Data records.
* * *

(* ===== verification/Hashtable.v ===== *)
(** * The hash table (src/hashtable.[ch])

    An array of objects indexed by the key, NULL (zero) where there is none.
    It refines a finite map from the keys [0..max_key]. *)
From S2P Require Import Prelude Machine.

Record hashtable_s := mkHashtable {
  ht_max_key : Z;
  ht_objects : list Z;   (* empty when NULL *)
}.

Definition mKeyBelongsToHashtable (ht : hashtable_s) (key : Z) : bool :=
  (0 <=? key) && (key <=? ht_max_key ht).

(** The size asked of [calloc] is an [unsigned int]; whether there was memory
    is not looked at. *)
Definition hashtable_create (calloc_ok : bool) (max_key : Z) : hashtable_s :=
  mkHashtable max_key
    (if calloc_ok then replicate (Z.to_nat (u32 (max_key + 1))) 0 else []).

Definition hashtable_search (ht : hashtable_s) (key : Z) : outcome Z :=
  if negb (mKeyBelongsToHashtable ht key) then Done 0
  else load (ht_objects ht) key.

Definition hashtable_insert (key object : Z) : prog hashtable_s unit := fun ht =>
  if negb (mKeyBelongsToHashtable ht key) then Done (tt, ht)
  else
    l <-! store (ht_objects ht) key object ;;
    Done (tt, mkHashtable (ht_max_key ht) l).

Definition hashtable_delete (key : Z) : prog hashtable_s unit := fun ht =>
  if negb (mKeyBelongsToHashtable ht key) then Done (tt, ht)
  else
    l <-! store (ht_objects ht) key 0 ;;
    Done (tt, mkHashtable (ht_max_key ht) l).

(** [for(key = 0; key <= max_key; ++key)] on an [unsigned int]: [n] bounds the
    iterations.  The block runs on a state of its own. *)
Fixpoint iterate_keys {B} (n : nat) (ht : hashtable_s) (iterate_block : B -> Z -> Z -> B)
    (key : Z) (b : B) : outcome B :=
  if negb (key <=? ht_max_key ht) then Done b
  else match n with
  | O => Fault OutOfFuel
  | S n' =>
      object <-! load (ht_objects ht) key ;;
      iterate_keys n' ht iterate_block (u32 (key + 1))
        (if negb (object =? 0) then iterate_block b key object else b)
  end.

Definition hashtable_iterate {B} (ht : hashtable_s) (iterate_block : B -> Z -> Z -> B) (b : B) :
    outcome B :=
  iterate_keys (S (length (ht_objects ht))) ht iterate_block 0 b.

(** ** The abstraction *)

Record hashtable_holds (ht : hashtable_s) (m : gmap Z Z) : Prop := {
  hh_max : 0 <= ht_max_key ht < 2 ^ 32 - 1;
  hh_length : zlen (ht_objects ht) = ht_max_key ht + 1;
  hh_objects : forall k, 0 <= k <= ht_max_key ht ->
    ht_objects ht !! Z.to_nat k = Some (default 0 (m !! k));
  hh_keys : forall k v, m !! k = Some v -> 0 <= k <= ht_max_key ht /\ v <> 0;
}.

(** The entries of the map in the order of their keys. *)
Definition entries (m : gmap Z Z) (keys : list Z) : list (Z * Z) :=
  omap (fun k => v ← m !! k; Some (k, v)) keys.

(** Storing NULL is deleting. *)
Definition map_store (k v : Z) (m : gmap Z Z) : gmap Z Z :=
  if decide (v = 0) then delete k m else <[k := v]> m.

Lemma in_range ht k : mKeyBelongsToHashtable ht k = bool_decide (0 <= k <= ht_max_key ht).
Proof.
  unfold mKeyBelongsToHashtable. apply eq_true_iff_eq.
  rewrite andb_true_iff, !Z.leb_le, bool_decide_eq_true. tauto.
Qed.

Lemma hashtable_load ht m k : hashtable_holds ht m -> 0 <= k <= ht_max_key ht ->
  load (ht_objects ht) k = Done (default 0 (m !! k)).
Proof. intros [_ _ Ho _] Hk. apply load_done; [lia|by apply Ho]. Qed.

Lemma hashtable_store ht m k v : hashtable_holds ht m -> 0 <= k <= ht_max_key ht ->
  exists l, store (ht_objects ht) k v = Done l /\
    hashtable_holds (mkHashtable (ht_max_key ht) l) (map_store k v m).
Proof.
  intros [Hm Hl Ho Hk] Hkr. rewrite store_done by lia. eexists. split; [reflexivity|].
  split; cbn; [done|by rewrite zlen_insert| |].
  - intros j Hj. rewrite list_lookup_insert. unfold map_store.
    destruct (decide (k = j)) as [->|Hne].
    + rewrite decide_True by (unfold zlen in Hl; lia).
      destruct (decide (v = 0)) as [->|Hv]; [by rewrite lookup_delete_eq|by rewrite lookup_insert_eq].
    + rewrite decide_False by lia. rewrite Ho by done.
      destruct (decide (v = 0)); [by rewrite lookup_delete_ne|by rewrite lookup_insert_ne].
  - intros j w Hj. unfold map_store in Hj. destruct (decide (v = 0)) as [->|Hv].
    + apply lookup_delete_Some in Hj as [_ Hj]. by apply Hk in Hj.
    + apply lookup_insert_Some in Hj as [[<- <-]|[_ Hj]]; [done|by apply Hk in Hj].
Qed.

Lemma iterate_keys_spec {B} n ht m (f : B -> Z -> Z -> B) k b :
  hashtable_holds ht m -> 0 <= k <= ht_max_key ht + 1 -> ht_max_key ht + 1 - k < Z.of_nat n ->
  iterate_keys n ht f k b =
    Done (fold_left (fun b '(k, v) => f b k v) (entries m (seqZ k (ht_max_key ht + 1 - k))) b).
Proof.
  intros Hh. pose proof Hh as [Hm Hl Ho Hk]. revert k b. induction n as [|n IH]; intros k b Hkr Hn; [lia|].
  cbn [iterate_keys]. destruct (Z.leb_spec k (ht_max_key ht)) as [Hle|Hgt]; cbn [negb].
  - rewrite (hashtable_load ht m k Hh) by lia. cbn [obind].
    rewrite u32_small by lia. rewrite IH by lia.
    rewrite (seqZ_cons k) by lia. unfold entries. cbn [omap list_omap].
    replace (Z.succ k) with (k + 1) by lia.
    replace (Z.pred (ht_max_key ht + 1 - k)) with (ht_max_key ht + 1 - (k + 1)) by lia.
    destruct (m !! k) as [v|] eqn:E; cbn; [|done].
    destruct (Hk k v E) as [_ Hv]. by rewrite (proj2 (Z.eqb_neq v 0)).
  - rewrite seqZ_nil by lia. done.
Qed.

(** *** The operations against the map *)

Lemma hashtable_create_holds max_key : 0 <= max_key < 2 ^ 32 - 1 -> hashtable_holds (hashtable_create true max_key) ∅.
Proof.
  intros Hmax. split; cbn; [lia| | |intros k' v' E; by rewrite lookup_empty in E].
  - unfold zlen. rewrite length_replicate, u32_small by lia. lia.
  - intros j Hj. rewrite lookup_empty. apply lookup_replicate_2. rewrite u32_small by lia. lia.
Qed.

Lemma hashtable_search_holds ht m k : hashtable_holds ht m -> 0 <= k ->
  hashtable_search ht k = Done (default 0 (m !! k)).
Proof.
  intros Hh Hk. unfold hashtable_search. rewrite in_range. case_bool_decide as Hr; cbn [negb].
  - by apply (hashtable_load ht m k Hh).
  - destruct (m !! k) as [w|] eqn:E; [by destruct (hh_keys _ _ Hh _ _ E)|done].
Qed.

Lemma hashtable_insert_holds ht m k v : hashtable_holds ht m -> 0 <= k ->
  exists ht', hashtable_insert k v ht = Done (tt, ht') /\ ht_max_key ht' = ht_max_key ht /\
    if k <=? ht_max_key ht then hashtable_holds ht' (map_store k v m) else ht' = ht.
Proof.
  intros Hh Hk. unfold hashtable_insert. rewrite in_range. destruct (Z.leb_spec k (ht_max_key ht)).
  - rewrite bool_decide_true by lia. cbn [negb].
    destruct (hashtable_store ht m k v Hh ltac:(lia)) as (l & -> & H'). eexists. split; [reflexivity|]. by split.
  - rewrite bool_decide_false by lia. by exists ht.
Qed.

Lemma hashtable_delete_holds ht m k : hashtable_holds ht m -> 0 <= k ->
  exists ht', hashtable_delete k ht = Done (tt, ht') /\ ht_max_key ht' = ht_max_key ht /\
    hashtable_holds ht' (delete k m).
Proof.
  intros Hh Hk. unfold hashtable_delete. rewrite in_range. case_bool_decide as Hr; cbn [negb].
  - destruct (hashtable_store ht m k 0 Hh Hr) as (l & -> & H'). eexists. split; [reflexivity|]. split; [done|].
    unfold map_store in H'. by rewrite decide_True in H'.
  - exists ht. split; [done|]. split; [done|]. rewrite delete_id; [done|].
    destruct (m !! k) as [w|] eqn:E; [by destruct (hh_keys _ _ Hh _ _ E)|done].
Qed.

(** ** Properties *)

(** iterating terminates and calls the block once for every entry, in the
    order of the keys. *)
Theorem hashtable_iterate_entries {B} ht m (f : B -> Z -> Z -> B) b :
  hashtable_holds ht m ->
  hashtable_iterate ht f b =
    Done (fold_left (fun b '(k, v) => f b k v) (entries m (seqZ 0 (ht_max_key ht + 1))) b) /\
  forall k v, (k, v) ∈ entries m (seqZ 0 (ht_max_key ht + 1)) <-> m !! k = Some v.
Proof.
  intros Hh. pose proof Hh as [Hm Hl Ho Hk]. split.
  - unfold hashtable_iterate. rewrite (iterate_keys_spec _ ht m f 0 b Hh); [|lia|].
    + by rewrite Z.sub_0_r.
    + unfold zlen in Hl. lia.
  - intros k v. unfold entries. rewrite list_elem_of_omap. split.
    + intros (j & _ & Hj). destruct (m !! j) as [w|] eqn:E; cbn in Hj; [|done].
      by injection Hj as -> ->.
    + intros E. exists k. rewrite E. split; [|done]. apply elem_of_seqZ.
      destruct (Hk _ _ E). lia.
Qed.

Inductive hashtable_op := HSearch (k : Z) | HInsert (k v : Z) | HDelete (k : Z) | HIterate.

Inductive hashtable_answer := Stored | Value (v : Z) | Entries (l : list (Z * Z)).

Definition hashtable_step (op : hashtable_op) : prog hashtable_s hashtable_answer :=
  match op with
  | HSearch k => ht <- get ;; v <- lift (hashtable_search ht k) ;; ret (Value v)
  | HInsert k v => hashtable_insert k v ;; ret Stored
  | HDelete k => hashtable_delete k ;; ret Stored
  | HIterate => ht <- get ;; l <- lift (hashtable_iterate ht (fun l k v => l ++ [(k, v)]) []) ;; ret (Entries l)
  end.

(** A key is an [unsigned int]. *)
Definition key_of (op : hashtable_op) : Z :=
  match op with HSearch k | HInsert k _ | HDelete k => k | HIterate => 0 end.

(** The same on a map of the keys up to [max_key]. *)
Definition finite_map (max_key : Z) (op : hashtable_op) (m : gmap Z Z) : option (hashtable_answer * gmap Z Z) :=
  if decide (0 <= key_of op < 2 ^ 32) then
    match op with
    | HSearch k => Some (Value (default 0 (m !! k)), m)
    | HInsert k v => Some (Stored, if k <=? max_key then map_store k v m else m)
    | HDelete k => Some (Stored, delete k m)
    | HIterate => Some (Entries (entries m (seqZ 0 (max_key + 1))), m)
    end
  else None.

Definition table_of (max_key : Z) (ht : hashtable_s) (m : gmap Z Z) : Prop :=
  hashtable_holds ht m /\ ht_max_key ht = max_key.

#[export] Instance hashtable_implements max_key : Implements hashtable_step (functional (finite_map max_key)) (table_of max_key).
Proof.
  intros op ht m [H <-] [r Er]. unfold functional, does, finite_map in *. case_decide as Hk; [|done]. clear Er.
  destruct op as [k|k v|k|]; cbn [hashtable_step key_of] in *.
  - rewrite bind_get. unfold bind at 1, lift. rewrite (hashtable_search_holds ht m k H (proj1 Hk)). by eexists _, _, _.
  - destruct (hashtable_insert_holds ht m k v H (proj1 Hk)) as (ht' & E & Em & H'). rewrite (bind_done _ _ _ _ _ E).
    eexists _, _, _. split; [done|]. split; [done|]. split; [|done]. destruct (k <=? ht_max_key ht); [done|by subst].
  - destruct (hashtable_delete_holds ht m k H (proj1 Hk)) as (ht' & E & Em & H'). rewrite (bind_done _ _ _ _ _ E).
    by eexists _, _, _.
  - rewrite bind_get. unfold bind at 1, lift.
    rewrite (proj1 (hashtable_iterate_entries ht m (fun l k v => l ++ [(k, v)]) [] H)).
    assert (Ef : forall (l acc : list (Z * Z)), fold_left (fun b '(k, v) => b ++ [(k, v)]) l acc = acc ++ l).
    { intros l acc. rewrite <- (fold_snoc l acc). revert acc. induction l as [|[k v] l IH]; intros acc; [done|]. apply IH. }
    rewrite Ef. by eexists _, _, _.
Qed.

(** C22: a hash table is a finite map from the keys [0..max_key]: a new table
    is empty; under any sequence of calls searching looks up, inserting and
    deleting update, storing NULL deletes, iterating visits the entries in the
    order of their keys; a key outside the range is never found and changes
    nothing. *)
Theorem hashtable_refines_map max_key ops answers m :
  0 <= max_key < 2 ^ 32 - 1 -> run_spec (finite_map max_key) ops ∅ = Some (answers, m) ->
  exists ht, run hashtable_step ops (hashtable_create true max_key) = Done (answers, ht) /\ hashtable_holds ht m.
Proof.
  intros Hmax E. destruct (run_script (holds := table_of max_key) ops (hashtable_create true max_key) ∅ answers m)
    as (ht & R & H & _); [|done|by exists ht]. split; [by apply hashtable_create_holds|done].
Qed.

(** with the largest key, [max_key + 1] wraps around to zero: the table has
    no memory and its first access leaves it. *)
Theorem hashtable_key_overflow calloc_ok key :
  0 <= key < 2 ^ 32 ->
  hashtable_search (hashtable_create calloc_ok (2 ^ 32 - 1)) key = Fault OutOfBounds /\
  hashtable_insert key 1 (hashtable_create calloc_ok (2 ^ 32 - 1)) = Fault OutOfBounds.
Proof.
  intros Hk. assert (E : hashtable_create calloc_ok (2 ^ 32 - 1) = mkHashtable (2 ^ 32 - 1) [])
    by (by destruct calloc_ok).
  rewrite E. unfold hashtable_search, hashtable_insert. rewrite in_range.
  rewrite bool_decide_true by (cbn; lia). cbn [negb ht_objects].
  rewrite load_out by (unfold zlen; cbn; lia). by rewrite store_out by (unfold zlen; cbn; lia).
Qed.

Definition demo_table : hashtable_s := mkHashtable 2 [0; 7; 0].

Definition demo_map : gmap Z Z := {[1 := 7]}.

Lemma demo_table_holds : hashtable_holds demo_table demo_map.
Proof.
  split; cbn; [lia|reflexivity| |].
  - intros k Hk. assert (k = 0 \/ k = 1 \/ k = 2) as [->|[->| ->]] by lia; reflexivity.
  - intros k v Hv. unfold demo_map in Hv. apply lookup_singleton_Some in Hv as [<- <-]. lia.
Defined.

Definition demo_lookups : list hashtable_op :=
  [HInsert 2 9; HInsert 0 5; HInsert 700 3; HSearch 2; HSearch 700; HIterate; HInsert 2 0; HDelete 1; HIterate].

Lemma hashtable_refines_map_witness :
  exists ht, run hashtable_step demo_lookups (hashtable_create true 255) =
      Done ([Stored; Stored; Stored; Value 9; Value 0; Entries [(0, 5); (2, 9)]; Stored; Stored; Entries [(0, 5)]], ht) /\
    hashtable_holds ht {[0 := 5]}.
Proof.
  apply (hashtable_refines_map 255 demo_lookups _ {[0 := 5]}); [by split|by vm_compute].
Defined.

Lemma hashtable_iterate_entries_witness :
  hashtable_iterate demo_table (fun b k v => b ++ [(k, v)]) [] = Done [(1, 7)] /\
  forall k v, (k, v) ∈ entries demo_map (seqZ 0 3) <-> demo_map !! k = Some v.
Proof.
  apply (hashtable_iterate_entries demo_table demo_map (fun b k v => b ++ [(k, v)]) []).
  exact demo_table_holds.
Defined.

Lemma hashtable_key_overflow_witness :
  hashtable_search (hashtable_create true (2 ^ 32 - 1)) 0 = Fault OutOfBounds /\
  hashtable_insert 0 1 (hashtable_create true (2 ^ 32 - 1)) = Fault OutOfBounds.
Proof. apply (hashtable_key_overflow true 0). by split. Defined.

* * *

From the records above, repeat exactly the lines from the one with "else load (ht_objects ht) key." through the one with "(key : Z) (b", both included.

Solved problem.
  else load (ht_objects ht) key.

Definition hashtable_insert (key object : Z) : prog hashtable_s unit := fun ht =>
  if negb (mKeyBelongsToHashtable ht key) then Done (tt, ht)
  else
    l <-! store (ht_objects ht) key object ;;
    Done (tt, mkHashtable (ht_max_key ht) l).

Definition hashtable_delete (key : Z) : prog hashtable_s unit := fun ht =>
  if negb (mKeyBelongsToHashtable ht key) then Done (tt, ht)
  else
    l <-! store (ht_objects ht) key 0 ;;
    Done (tt, mkHashtable (ht_max_key ht) l).

(** [for(key = 0; key <= max_key; ++key)] on an [unsigned int]: [n] bounds the
    iterations.  The block runs on a state of its own. *)
Fixpoint iterate_keys {B} (n : nat) (ht : hashtable_s) (iterate_block : B -> Z -> Z -> B)
    (key : Z) (b : B) : outcome B :=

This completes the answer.